Is it just me, or does every new study and food book offer conflicting advice? I'm not happy to hear that we should limit fat and eat lots of whole grains and vegetables; but nor am I thrilled to hear saturated animal fats are back on the menu and carbs are the new bad guys. Can't I love both? Can't we all get along???
This week I took on Nina Teicholtz's The Big Fat Surprise.
Like Gary Taubes' WHY WE GET FAT, Teicholtz takes on some 50 years of dietary advice from the government, academy, food-, and health-powers-that-be. You know the drill: reduce saturated fat in the diet. The higher your heart attack risk, the more drastically you should reduce it. That means cutting out red meat, eggs, milk, cheese--and voila! You'll lower your LDL and live long enough to die of cancer instead.
Teicholtz traces the ascendancy of this advice and the effects of personal biases, statistical hand-waving, and academic infighting on the conclusions drawn or suppressed. She looks in depth at the original studies done and cited, rather than taking the abstract's or another person's word for it, with surprising results. As it happens, rates of heart disease have not declined, despite a 17% increase in American consumption of fruits and vegetables, a 29% increase in grains, and a reduction of fats to 33% of calories. In place of animal fats we now consume 8% of calories by way of vegetables oils (mainly soy and canola), and, in the meantime, obesity, diabetes, and cancer rates have boomed. What went wrong?
A few things:
- We found "lowering cholesterol" was not the cure-all we hoped for. Lowfat diets (and statin drugs) can lower LDL, but it turns out general LDL levels do not correlate closely with heart disease. Having high, small-particle LDL levels does seem to correlate, but the best way to sway the balance to big, floaty LDL particles is to eat animal fats.
- The "Mediterranean Diet" was somewhat an arbitrary invention, but a diet favoring olive oil does seem to improve health factors better than a lowfat diet, although not as well as a diet rich in animal fats.
- At first animal fats were replaced in processed/fast foods with trans fats, but when these started to be frowned upon, everyone switched back to liquid vegetable oils, which oxidize and put out toxic aldehydes when they are heated.
- Calcium and vitamins A, D, K, and E are fat-soluble, meaning they cannot be fully absorbed if not accompanied by fat. That goes for the calcium in nonfat milk and all the spiffy vegetables sprinkled in fat-free dressing.
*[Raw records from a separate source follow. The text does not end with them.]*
(* ===== verification/DuplexSpec.v ===== *)
(** * The invariant of a connection

    In every state of every schedule: each side handles exactly the first frames the
    other side has sent; all frames can be encoded and decoded; and the frames are
    orderly, so that the invariants of both endpoints hold. *)

From stdpp Require Import strings.
From S2P Require Import Prelude Crates Errors Config Command Frame Codec CodecSpec Runtime.
From S2P Require Import SessionState Stream StreamSpec Session SessionSpec SessionProps.
From S2P Require Import Handshake Delivery Loops LoopsSpec Endpoint EndpointSpec.
From S2P Require Import EndpointMoves Ownership Arrival Emission EndpointInv Duplex.

(** ** Lifelines *)
Section lifelines.
Context {B : BytesCrate} {BL : BytesLaws B}.
Context {F : FlumeCrate} {FL : FlumeLaws F} {N : NotifyCrate} {NL : NotifyLaws N}.
Context {R : ReadBufCrate} {RL : ReadBufLaws R}.

Lemma data_frame_cmd id fs f : Forall (is_data_frame id) fs -> f ∈ fs -> cmd f = Psh.
Proof. rewrite Forall_forall. intros Hf Hin. by destruct (Hf f Hin) as [d ->]. Qed.

(** Only the first frame is a SYN, and only the last one a FIN. *)
Lemma lifeline_syn cfg role id fs p f q :
  lifeline cfg role id fs -> fs = p ++ f :: q -> cmd f = Syn ->
  p = [] /\ own_id role id = true.
Proof.
  intros (syn & ps & fin & -> & Hps & Hfin & Hsyn) Heq Hc.
  assert (Hno : f ∉ ps ++ fin).
  { rewrite elem_of_app. intros [Hin|Hin]; [apply (data_frame_cmd _ _ _ Hps) in Hin; congruence|].
    destruct Hfin as [->| ->]; [by apply elem_of_nil in Hin|].
    apply list_elem_of_singleton in Hin. by subst f. }
  destruct Hsyn as [->|[-> ->]]; unfold syn_of in *.
  - destruct (own_id role id).
    + destruct p as [|f' p]; [done|]. simpl in Heq. injection Heq as _ Heq.
      exfalso. apply Hno. rewrite Heq, elem_of_app. right. by left.
    + exfalso. apply Hno. simpl in Heq. rewrite Heq, elem_of_app. right. by left.
  - exfalso. apply Hno. simpl in Heq |- *. rewrite Heq, elem_of_app. right. by left.
Qed.

Lemma lifeline_fin cfg role id fs p f q :
  lifeline cfg role id fs -> fs = p ++ f :: q -> cmd f = Fin -> q = [].
Proof.
  intros (syn & ps & fin & -> & Hps & Hfin & Hsyn) Heq Hc.
  assert (Hno : f ∉ syn ++ ps).
  { rewrite elem_of_app. intros [Hin|Hin]; [|apply (data_frame_cmd _ _ _ Hps) in Hin; congruence].
    destruct Hsyn as [->|[-> _]]; [|by apply elem_of_nil in Hin]. unfold syn_of in Hin.
    destruct (own_id role id); [|by apply elem_of_nil in Hin].
    apply list_elem_of_singleton in Hin. by subst f. }
  rewrite app_assoc in Heq. destruct Hfin as [->| ->].
  - rewrite app_nil_r in Heq. exfalso. apply Hno. rewrite Heq, elem_of_app. right. by left.
  - destruct (exists_last (l := f :: q)) as (q' & g & Hq); [done|].
    rewrite Hq, app_assoc in Heq. apply app_inj_tail in Heq as [Heq <-].
    destruct q' as [|f' q']; [by injection Hq as _ ->|]. injection Hq as <- ->.
    exfalso. apply Hno. rewrite Heq, elem_of_app. right. by left.
Qed.

(** The frames of a stream in a prefix. *)
Lemma of_stream_in id f fs : f ∈ fs -> stream_id f = id -> f ∈ of_stream id fs.
Proof. intros Hin Hid. by apply list_elem_of_filter. Qed.

Lemma psh_data_of_stream id fs : psh_data id (of_stream id fs) = psh_data id fs.
Proof.
  induction fs as [|f fs IH]; [done|]. change (f :: fs) with ([f] ++ fs).
  rewrite of_stream_app, !psh_data_app, IH, of_stream_one. case_decide as Hid; [done|].
  by rewrite psh_data_other.
Qed.

Lemma psh_data_nonempty id fs : psh_data id fs <> [] -> exists f, f ∈ fs /\ is_psh_of id f.
Proof.
  induction fs as [|f fs IH]; [done|]. change (f :: fs) with ([f] ++ fs).
  rewrite psh_data_app, psh_data_one. case_decide as Hf; intros Hne.
  - exists f. split; [by left|done].
  - destruct (IH Hne) as (g & Hg & Hp). exists g. split; [by right|done].
Qed.

Lemma out_syn h f : f ∈ emitted h -> f ∈ out (stream_id f) h.
Proof. intros Hin. by apply of_stream_in. Qed.

Lemma out_registered cfg role h a f :
  emission cfg role h a -> f ∈ emitted h -> stream_id f <> 0 ->
  exists k, (stream_id f, k) ∈ registered h.
Proof.
  intros He Hf Hid. destruct (decide (stream_id f ∈ map fst (registered h))) as [Hin|Hno].
  - apply list_elem_of_fmap in Hin as ([id k] & -> & Hin). eauto.
  - apply out_syn in Hf. rewrite (em_fresh _ _ _ _ He) in Hf; [by apply elem_of_nil in Hf|done|].
    intros k Hk. apply Hno. apply list_elem_of_fmap. by exists (stream_id f, k).
Qed.
End lifelines.

(** ** Frames that come from an endpoint are orderly *)
Section order.
Context {B : BytesCrate} {BL : BytesLaws B}.
Context {F : FlumeCrate} {FL : FlumeLaws F} {N : NotifyCrate} {NL : NotifyLaws N}.
Context {R : ReadBufCrate} {RL : ReadBufLaws R}.
Context {M : Type -> Type} `{FinMap Z M}.
Implicit Types (v w : View M).
Variables (cfg cfg' : Config) (role : bool).

(** The other endpoint: its history [g] and its view [w]. *)
Variables (g : history) (w : View M).
Hypothesis Hsetup : setup cfg' (negb role) g w.
Hypothesis Hflows : flows cfg' (negb role) g w.

Lemma prefix_frame (l1 l2 : list Frame) f : l1 `prefix_of` l2 -> f ∈ l1 -> f ∈ l2.
Proof. intros [k ->] Hin. apply elem_of_app. by left. Qed.

(** A frame handled for an identifier of this endpoint: the endpoint has registered
    it. *)
Lemma handled_own_registered h v f :
  flows cfg role h v -> handled h `prefix_of` emitted g -> handled g `prefix_of` emitted h ->
  f ∈ handled h -> own_id role (stream_id f) = true ->
  exists k, (stream_id f, k) ∈ registered h.
Proof.
  intros Hfl Hhg Hgh Hf Hown. pose proof (own_id_nonzero _ _ Hown) as Hid.
  destruct (out_registered _ _ _ _ _ (fl_emission _ _ _ _ Hflows)
    (prefix_frame _ _ _ Hhg Hf) Hid) as [k Hk].
  destruct (rg_kind _ _ _ _ _ (su_registry _ _ _ _ Hsetup) _ _ Hk)
    as [[Ho _]|(_ & f' & Hf' & _ & Heq)].
  - unfold own_id in Ho, Hown. rewrite negb_involutive in Ho.
    pose proof (own_not_peer role (stream_id f) Hown). congruence.
  - rewrite <- Heq in Hid |- *.
    by apply (out_registered _ _ _ _ _ (fl_emission _ _ _ _ Hfl) (prefix_frame _ _ _ Hgh Hf')).
Qed.

Lemma orderly_register h l1 id k :
  orderly h -> (forall k', (id, k') ∉ registered h) ->
  psh_data id (handled (h ++ l1)) = [] -> registered l1 = [] ->
  orderly (h ++ l1 ++ [Registered id k]).
Proof.
  intros [Ho Hf] Hno Hpsh Hl1. split.
  - rewrite !registered_app, Hl1, map_app. apply NoDup_app. split; [done|].
    split; [|apply NoDup_singleton]. intros i Hi Hi'. simpl in Hi'.
    apply list_elem_of_singleton in Hi'. subst i.
    apply list_elem_of_fmap in Hi as ([id' k'] & Heq & Hi). simpl in Heq. subst id'.
    by apply (Hno k').
  - intros h1 h2 id' k' Heq. rewrite app_assoc in Heq.
    destruct h2 as [|e h2 _] using rev_ind.
    + apply app_inj_tail in Heq as [<- Heq]. by injection Heq as -> ->.
    + change (Registered id' k' :: h2 ++ [e]) with ((Registered id' k' :: h2) ++ [e]) in Heq.
      rewrite app_assoc in Heq. apply app_inj_tail in Heq as [Heq _].
      assert (Hin : (id', k') ∈ registered l1 \/ exists h2', h = h1 ++ Registered id' k' :: h2').
      { apply app_eq_app in Heq as (x & [[Hh Hx]|[Hh Hx]]).
        - destruct x as [|e' x].
          + simpl in Hx. left. rewrite <- Hx, registered_app || rewrite <- Hx.
            change (Registered id' k' :: h2) with ([Registered id' k'] ++ h2).
            rewrite registered_app. by left.
          + right. injection Hx as -> ->. by exists x.
        - left. rewrite Hx, registered_app. apply elem_of_app. right.
          change (Registered id' k' :: h2) with ([Registered id' k'] ++ h2).
          rewrite registered_app. by left. }
      destruct Hin as [Hin|[h2' Hh]]; [rewrite Hl1 in Hin; by apply elem_of_nil in Hin|].
      by apply (Hf h1 h2' id' k').
Qed.

Lemma orderly_silent h l : orderly h -> registered l = [] -> orderly (h ++ l).
Proof.
  intros [Ho Hf] Hl. split; [by rewrite registered_app, Hl, app_nil_r|].
  intros h1 h2 id k Heq.
  apply app_eq_app in Heq as (x & [[Hh Hx]|[Hh Hx]]).
  - destruct x as [|e x].
    + simpl in Hx. exfalso. rewrite <- Hx in Hl. by discriminate Hl.
    + injection Hx as <- Hx. by apply (Hf h1 x id k).
  - exfalso. rewrite Hx, registered_app in Hl. apply app_eq_nil in Hl as [_ Hl].
    by discriminate Hl.
Qed.

Lemma orderly_moves h v l v' :
  moves v l v' -> setup cfg role h v -> flows cfg role h v -> orderly h ->
  handled (h ++ l) `prefix_of` emitted g -> handled g `prefix_of` emitted h ->
  orderly (h ++ l).
Proof.
  intros Hm Hs Hfl Hord Hhg Hgh. pose proof (su_registry _ _ _ _ Hs) as Hreg.
  apply moves_inbound in Hm.
  assert (Hhg0 : handled h `prefix_of` emitted g).
  { rewrite handled_app in Hhg. etransitivity; [|exact Hhg]. by apply prefix_app_r. }
  assert (Hpsh : forall id fs, (forall f, f ∈ fs -> is_psh_of id f -> False) ->
            psh_data id fs = []).
  { intros id fs Hno. destruct (psh_data id fs) as [|b d] eqn:E; [done|]. exfalso.
    destruct (psh_data_nonempty id fs) as (f & Hf & Hp); [congruence|]. by apply (Hno f). }
  destruct Hm as [s' r' l Hin Hss Hids Hp
    |s' r' id Hnx Hss Hr
    |f s' r' id Hcmd Hpid Hno Hids Hss Hr
    |st buf r0 r' Hbuf Hr p Hr'
    |st l s' r' Hin Hrd Hids Hr
    |f s' Hh Hids].
  - apply orderly_silent; [done|apply Hin].
  - assert (Hown : own_id role id = true).
    { unfold id. rewrite (rg_next _ _ _ _ _ Hreg). apply initial_own. }
    assert (Hnew : forall k, (id, k) ∉ registered h).
    { intros k Hk. destruct (rg_kind _ _ _ _ _ Hreg _ _ Hk) as [[_ Hlt]|[Hp _]].
      - unfold id in Hlt. lia.
      - apply own_not_peer in Hown. congruence. }
    apply (orderly_register h [] id); [done|done| |done]. rewrite app_nil_r.
    apply Hpsh. intros f Hf [_ Hid].
    destruct (handled_own_registered h v f Hfl Hhg0 Hgh Hf) as [k Hk]; [by rewrite Hid|].
    rewrite Hid in Hk. by apply (Hnew k).
  - (* the SYN is the first frame of its stream *)
    rewrite (su_role _ _ _ _ Hs) in Hpid.
    assert (Hid0 : id <> 0) by (by eapply peer_id_nonzero).
    assert (Hh : handled (h ++ [Handled f; Registered id (sh_next (s_shared (vw_session v)))])
                 = handled h ++ [f]) by (by autorewrite with history).
    rewrite Hh in Hhg. destruct Hhg as [k0 Hk0].
    pose proof (em_line _ _ _ _ (fl_emission _ _ _ _ Hflows) id Hid0) as Hline.
    assert (Hout : out id g = of_stream id (handled h) ++ f :: of_stream id k0).
    { unfold out. rewrite Hk0, !of_stream_app, of_stream_one, decide_True by done.
      by rewrite <- app_assoc. }
    destruct (lifeline_syn _ _ _ _ _ _ _ Hline Hout Hcmd) as [Hfirst _].
    apply (orderly_register h [Handled f] id); [done| | |done].
    + intros k Hk. destruct (rg_kind _ _ _ _ _ Hreg _ _ Hk)
        as [[Ho _]|(_ & f' & Hf' & _ & Heq)].
      * apply own_not_peer in Ho. congruence.
      * apply (of_stream_in id) in Hf'; [|done]. rewrite Hfirst in Hf'.
        by apply elem_of_nil in Hf'.
    + rewrite handled_app, <- psh_data_of_stream, of_stream_app, Hfirst.
      unfold handled, project. simpl. rewrite of_stream_one, decide_True by done.
      by apply psh_data_cmd; rewrite Hcmd.
  - by apply orderly_silent.
  - apply orderly_silent; [done|apply Hin].
  - by apply orderly_silent.
Qed.

Lemma orderly_all h v l v' :
  moves_all v l v' -> setup cfg role h v -> flows cfg role h v -> orderly h ->
  handled (h ++ l) `prefix_of` emitted g -> handled g `prefix_of` emitted h ->
  orderly (h ++ l).
Proof.
  intros Hm Hs Hfl Hord. induction Hm as [|h1 v1 h2 v2 Hm IH Hm2]; intros Hhg Hgh;
    [by rewrite app_nil_r|].
  rewrite app_assoc in *.
  assert (Hord1 : orderly (h ++ h1)).
  { apply IH; [|done]. rewrite handled_app in Hhg. etransitivity; [|exact Hhg].
    by apply prefix_app_r. }
  eapply orderly_moves; [exact Hm2|by eapply setup_all|by eapply flows_all|done|done|].
  etransitivity; [exact Hgh|]. rewrite emitted_app. by apply prefix_app_r.
Qed.
End order.
(* ===== verification/DuplexInv.v ===== *)
(** * The invariant of a connection, in every schedule

    [receives_ok] through the steps of both sides and the deliveries between them, the
    joint invariant [pair_inv], and its preservation by whole schedules. *)

From stdpp Require Import strings.
From S2P Require Import Prelude Crates Errors Config Command Frame Codec CodecSpec Runtime.
From S2P Require Import SessionState Stream StreamSpec Session SessionSpec SessionProps.
From S2P Require Import Handshake Delivery Loops LoopsSpec Endpoint EndpointSpec.
From S2P Require Import EndpointMoves Ownership Arrival Emission EndpointInv Duplex DuplexSpec.

Section receiver.
Context {B : BytesCrate} {BL : BytesLaws B}.
Context {F : FlumeCrate} {FL : FlumeLaws F} {N : NotifyCrate} {NL : NotifyLaws N}.
Context {R : ReadBufCrate} {RL : ReadBufLaws R}.
Context {D : FramedCrate} {DL : FramedLaws D} {T : IntervalCrate}.
Context {M : Type -> Type} `{FinMap Z M}.
Implicit Types (e : Endpoint M) (x y : Side M).

(** ** The receiver *)
Lemma side_run_history op x :
  sd_history (side_run op x) = sd_history x ++ (ep_run op (sd_endpoint x)).2.
Proof. unfold side_run. by destruct (ep_run op _). Qed.

Lemma side_run_endpoint op x : sd_endpoint (side_run op x) = (ep_run op (sd_endpoint x)).1.
Proof. unfold side_run. by destruct (ep_run op _). Qed.

Lemma side_run_sent op x : sd_sent (side_run op x) = sd_sent x.
Proof. unfold side_run. by destruct (ep_run op _). Qed.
- Women and children were recommended to follow lowfat diets by extension, but it turns out women with low cholesterol had higher mortality rates that women with high cholesterol, and women on lowfat diets see a greater drop in their good HDL levels than men. Kids need saturated fat for ideal growth.
- When not replacing trans fats with liquid oils, food processors have to rely on fat replacers, which are additional carbohydrate substances.
- Liquid vegetable oils are pro-inflammatory and tied to increased rates of cancer.
...There's more to say, but I'll stop here. Suffice to say, I found the arguments convincing, if depressing, given my deep love for bread and pasta. My kids have been drinking whole milk for years now, and I am determined to wean us at least two days a week from breakfast cereals, but I just don't know how the world can support everyone on a diet high in animal fats. Not to mention, meat is expensive, especially since we do grass-fed. I suppose I'll have to settle for increasing our ratio of animal fats and reducing our refined carbs and liquid vegetable oil.
At least I can fry in butter and bacon fat without a twinge of guilt now, but I guess this means my homemade pot stickers fried in vegetable oil literally are to die for!